Authors: Spencer Nelson*, McGill University
Topics: Urban Geography, Sexuality, Tourism Geography
Keywords: urban geography, gentrification, tourism, digital capitalism
Session Type: Paper
Start / End Time: 2:00 PM / 3:40 PM
Room: Regent, Marriott, River Tower Elevators, 4th Floor
Presentation File: No File Uploaded
In geographical research, globalization is an emerging framework for gentrification and urban inequality studies. Under this framework, tourism is often considered an important variable in gentrification. Despite critically examining the diffusion and representation of cultures, economies, and technologies, studies of gentrification in contemporary cities rarely engage with discussions of heteronormativity and homonormativity.
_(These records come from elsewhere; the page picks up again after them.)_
(* ===== verification/Writes.v ===== *)
(** * What a run may do to the resource

    Every update of the pipeline resource or of its status that a run of either
    controller sends, traced back to the version of the resource the run
    fetched ([may_write]). The composition of concurrent runs (System) rests on
    these facts alone. A run of the validation controller writes nothing but
    the status, apart from rotating a password while it connects. *)

From Stdlib Require Import ZArith Lia String.
From S2P Require Import Prelude GoStd Float GoJson Lang K8sLib Api State Utils Config Effects.
From S2P Require Import Database Connect Iteration Validate Pipeline Validation Sim.
From S2P Require Import StatusUpdate Stale Deviation Reconcile ReconcileProps ValidationProps Setup.
Import Api State Config Database Connect Iteration Pipeline StatusUpdate Stale Deviation Reconcile.
Import ReconcileLemmas Refinement Setup.

Module Writes.

(** ** The log of resource updates *)

Definition touches {X} (e : eff X) : bool :=
  match e with KUpdatePipeline _ | KUpdateStatus _ => true | _ => false end.

Definition rlog (t : list obs) : list obs := List.filter (fun o => touches (obs_eff o)) t.

Lemma rlog_app t t' : rlog (t ++ t') = rlog t ++ rlog t'.
Proof. apply List.filter_app. Qed.

Lemma touches_writes {X} (e : eff X) : touches e = true -> writes e = true.
Proof. by destruct e. Qed.
(** From one version of the resource to the next: it was created anew after
    the old one had gone; or its state stayed, or made a step of the diagram,
    or its deletion was requested, for good, and the finalizer stayed, unless
    a cleanup of this very version has been carried out. *)
Inductive evolves (C : CyndiPipeline -> Prop) (o n : CyndiPipeline) : Prop :=
| ev_created : ~ live o -> finalizers o = [] -> fresh n -> evolves C o n
| ev_changed :
    UID (Meta n) = UID (Meta o) ->
    (live n -> live o) ->
    (GetState n = GetState o \/ (exists a, diagram (GetState o) a (GetState n)) \/
     GetState n = STATE_REMOVED) ->
    (Pipeline.cyndipipelineFinalizer ∈ finalizers o ->
     Pipeline.cyndipipelineFinalizer ∈ finalizers n \/ C o) ->
    evolves C o n.

Lemma evolves_mono (C C' : CyndiPipeline -> Prop) o n :
  (C o -> C' o) -> evolves C o n -> evolves C' o n.
Proof. intros H [|? ? ? F]; [by apply ev_created|]. apply ev_changed; naive_solver. Qed.

(** A version that a synchronisation has been started for carries the finalizer. *)
Definition guarded (v : CyndiPipeline) : Prop :=
  live v -> PipelineVersion (Status v) <> EmptyString ->
  Pipeline.cyndipipelineFinalizer ∈ finalizers v.

Record thread_ok (vs : list CyndiPipeline) (th : thread) : Prop := {
  tk_controller : controller (th_program th);
  tk_to : to (th_program th) (th_trace th) (th_rest th);
  tk_fetched p : fetched ns name p ∈ th_trace th -> p ∈ vs;
  tk_updated u q : Obs (KUpdatePipeline u) (inr q) ∈ th_trace th ->
    q ∈ vs /\ exists cur, cur ∈ vs /\ rv u = rv cur /\ resource_updated u cur q
}.

Record inv (S : cluster) : Prop := {
  in_rv : NoDup (rv <$> versions (srv S));
  in_wf v : v ∈ versions (srv S) -> wf v /\ guarded v;
  in_history l n o l' : versions (srv S) = l ++ n :: o :: l' -> evolves (cleaned (threads S)) o n;
  in_gone o : stored (srv S) = None -> head (versions (srv S)) = Some o ->
    ~ live o /\ finalizers o = [];
  in_threads th : th ∈ threads S -> thread_ok (versions (srv S)) th
}.

End Cluster.
(** ** Preservation *)

Section Preservation.
Context {L : Libs} {LOK : LibsOk L} (ns name : string).
Implicit Types (S : cluster) (s : server) (th : thread) (v o n u cur : CyndiPipeline).

Lemma rv_unique vs v w :
  NoDup (rv <$> vs) -> v ∈ vs -> w ∈ vs -> rv v = rv w -> v = w.
Proof.
  induction vs as [|x vs IH]; intros N V W E; [by apply elem_of_nil in V|].
  inversion N as [|? ? Nx Nv]; subst.
  assert (F : forall y, y ∈ vs -> rv y <> rv x).
  { intros y I E'. apply Nx. rewrite <- E'. by apply list_elem_of_fmap_2. }
  apply elem_of_cons in V as [->|V], W as [->|W]; [done| | |by apply IH].
  - by destruct (F w W).
  - by destruct (F v V).
Qed.

Lemma stored_in s cur : stored s = Some cur -> cur ∈ versions s /\ gone s = false /\
  exists l, versions s = cur :: l.
Proof.
  unfold stored. destruct (gone s); [done|]. destruct (versions s) as [|x l]; [done|].
  intros [= ->]. split; [left|eauto].
Qed.

Lemma vanishes_spec n : vanishes n = true <-> ~ live n /\ finalizers n = [].
Proof. unfold vanishes, live, deletion. rewrite andb_true_iff, !bool_decide_eq_true. done. Qed.

(** *** Writes of a run *)

Lemma thread_writes vs th X (e : eff X) k x :
  thread_ok ns name vs th -> th_rest th = Call e k -> touches e = true ->
  exists p t, th_trace th = fetched ns name p :: t /\ may_write p t (Obs e x).
Proof.
  intros [C T _ _] E H. rewrite E in T. destruct (some_run (k x)) as (t' & r & R).
  assert (R' : runs (th_program th) (th_trace th ++ Obs e x :: t') r).
  { eapply to_runs; [exact T|]. by constructor. }
  destruct C as [|check]; [by eapply Reconcile_writes|by eapply vReconcile_writes].
Qed.

Lemma act_meta a p : enabled p a -> Meta (act a p) = Meta p.
Proof.
  intros E. destruct a as [|v|ok r m h]; simpl act.
  - apply TransitionToNew_fields.
  - destruct E as [E _]. apply TransitionToInitialSync_ok. rewrite E. set_solver.
  - apply SetValid_meta.
Qed.

Lemma started_meta p cfg (v : string) : GetState p = STATE_NEW -> Meta (started p cfg v) = Meta p.
Proof.
  intros N. apply (TransitionToInitialSync_ok v (upd (set_SpecHash (cfgSpecHash cfg))
    (upd (set_CyndiConfigVersion (ConfigMapVersion cfg)) p))).
  change (GetState p ∈ [STATE_INITIAL_SYNC; STATE_NEW]). rewrite N. set_solver.
Qed.

Lemma meta_rv c p q : Meta q = Meta p -> rv (with_active c q) = rv p.
Proof. intros M. unfold rv. change (Meta (with_active c q)) with (Meta q). by rewrite M. Qed.

(** A status update of [cur], seen from the update *)
Lemma status_updated_core u cur n :
  status_updated u cur n -> Meta u = Meta cur -> same_core u n.
Proof. intros [U D F Sp St] M. split; rewrite ?St; try done. change (deletion n = deletion u). rewrite D. unfold deletion. by rewrite M. Qed.

Lemma resource_updated_core u cur n : resource_updated u cur n -> same_core cur n.
Proof. intros [U D F Sp St]. split; by rewrite ?St. Qed.

(** Recording something else than a start *)
Lemma bookkeeping_version p a : bookkeeping a ->
  PipelineVersion (Status (act a p)) = EmptyString \/
  PipelineVersion (Status (act a p)) = PipelineVersion (Status p).
Proof.
  intros [->|(ok & r & m & h & ->)]; simpl act.
  - left. apply TransitionToNew_fields.
  - right. apply SetValid_version.
Qed.

(** What the version [n] that an update makes of [cur] is like *)
Definition fine (C : CyndiPipeline -> Prop) cur n : Prop := wf n /\ guarded n /\ evolves C cur n.

Lemma status_write_fine C p t u cur n x :
  may_write p t (Obs (KUpdateStatus u) x) -> rv u = rv cur -> status_updated u cur n ->
  wf cur -> guarded cur -> (rv p = rv cur -> p = cur) ->
  (forall q, Obs (KUpdatePipeline (with_finalizer p)) (inr q) ∈ t ->
     resource_updated (with_finalizer p) p q /\ (rv q = rv cur -> q = cur)) ->
  fine C cur n.
Proof.
  intros M E Up W G Fp Fq.
  assert (Same : forall u', status_updated u' cur n -> Meta u' = Meta cur -> same_core u' n).
  { intros u' U. by apply status_updated_core. }
  pose proof (su_uid _ _ _ Up) as Uid. pose proof (su_finalizers _ _ _ Up) as Fin.
  assert (Gd : (PipelineVersion (Status n) <> EmptyString -> live n ->
                Pipeline.cyndipipelineFinalizer ∈ finalizers n) -> guarded n) by (intros H ? ?; auto).
  inversion M as [c y Lv Eu|c a y Lv En B Eu| |cfg v c y N V F Eu|q cfg v c y N V I Eu|]; subst.
  - assert (p = cur) as -> by (by apply Fp).
    pose proof (Same _ Up eq_refl) as Sc.
    pose proof (same_core_active c cur) as Sa.
    assert (Wn : wf n) by (eapply same_core_wf; [exact Sc|]; by eapply same_core_wf).
    split; [done|]. split.
    + apply Gd. intros P Ln. rewrite Fin. apply G; [done|].
      rewrite <- (sc_version _ _ Sa), <- (sc_version _ _ Sc). done.
    + apply ev_changed; [done|done| |rewrite Fin; auto].
      left. rewrite (same_core_state _ _ Sc). by apply same_core_state.
  - pose proof (act_meta a p En) as Ma.
    assert (p = cur) as -> by (apply Fp; rewrite <- E; symmetry; by apply meta_rv).
    pose proof (Same _ Up Ma) as Sc.
    destruct (step_follows cur cur a c Lv W ltac:(by split) En) as (Wu & Lu & Du).
    split; [by eapply same_core_wf|]. split.
    + apply Gd. intros P Ln. rewrite Fin. rewrite (sc_version _ _ Sc) in P. simpl in P.
      destruct (bookkeeping_version cur a B) as [Ev|Ev]; rewrite Ev in P; [done|by apply G].
    + apply ev_changed; [done|done| |rewrite Fin; auto]. right. left. exists a.
      by rewrite (same_core_state _ _ Sc).
  - set (q' := upd (set_SpecHash (cfgSpecHash cfg)) (upd (set_CyndiConfigVersion (ConfigMapVersion cfg)) p)).
    assert (Sq : same_core p q') by (by split).
    assert (Lv : live p) by (apply not_removed_live; by rewrite N).
    assert (En : enabled q' (SyncStarted v)).
    { split; [|done]. by rewrite (same_core_state _ _ Sq). }
    assert (Ma : Meta (started p cfg v) = Meta p) by (by apply started_meta).
    assert (p = cur) as -> by (apply Fp; rewrite <- E; symmetry; by apply meta_rv).
    pose proof (Same _ Up Ma) as Sc.
    destruct (step_follows cur q' (SyncStarted v) c Lv W Sq En) as (Wu & Lu & Du).
    split; [by eapply same_core_wf|]. split; [apply Gd; intros; by rewrite Fin|].
    apply ev_changed; [done|done| |rewrite Fin; auto]. right. left. exists (SyncStarted v).
    by rewrite (same_core_state _ _ Sc).
  - destruct (Fq q I) as [Ru Eq].
    assert (Rp : same_core p q) by (eapply resource_updated_core; exact Ru).
    set (q' := upd (set_SpecHash (cfgSpecHash cfg)) (upd (set_CyndiConfigVersion (ConfigMapVersion cfg)) q)).
    assert (Sq : same_core q q') by (by split).
    assert (Nq : GetState q = STATE_NEW) by (by rewrite (same_core_state _ _ Rp)).
    assert (Lv : live q) by (apply not_removed_live; by rewrite Nq).
    assert (En : enabled q' (SyncStarted v)).
    { split; [|done]. by rewrite (same_core_state _ _ Sq). }
    assert (Ma : Meta (started q cfg v) = Meta q) by (by apply started_meta).
    assert (q = cur) as -> by (apply Eq; rewrite <- E; symmetry; by apply meta_rv).
    pose proof (Same _ Up Ma) as Sc.
    destruct (step_follows cur q' (SyncStarted v) c Lv W Sq En) as (Wu & Lu & Du).
    assert (F : Pipeline.cyndipipelineFinalizer ∈ finalizers cur).
    { rewrite (ru_finalizers _ _ _ Ru). apply elem_of_AddFinalizer. by right. }
    split; [by eapply same_core_wf|]. split; [apply Gd; intros; by rewrite Fin|].
    apply ev_changed; [done|done| |rewrite Fin; auto]. right. left. exists (SyncStarted v).
    by rewrite (same_core_state _ _ Sc).
Qed.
In an era of planetary gentrification, transfers and development of urban policy, marketing, and branding strategies are integral to understanding gentrification as a homonormative and heteronormative process. In a comparative ethnographic study of Cape Town, South Africa and Minneapolis, Minnesota, I posit that gentrification is a product of heteronormative and homonormative urban policy, enhanced by digital capitalism and tourism. I argue that Cape Town and Minneapolis are neoliberal cities that capitalize on their queer communities through the use of digital capitalism and promotion of the global gay image. I further argue that the result of these gentrification processes is an uneven distribution of wealth, access, and symbolic representation, across the city.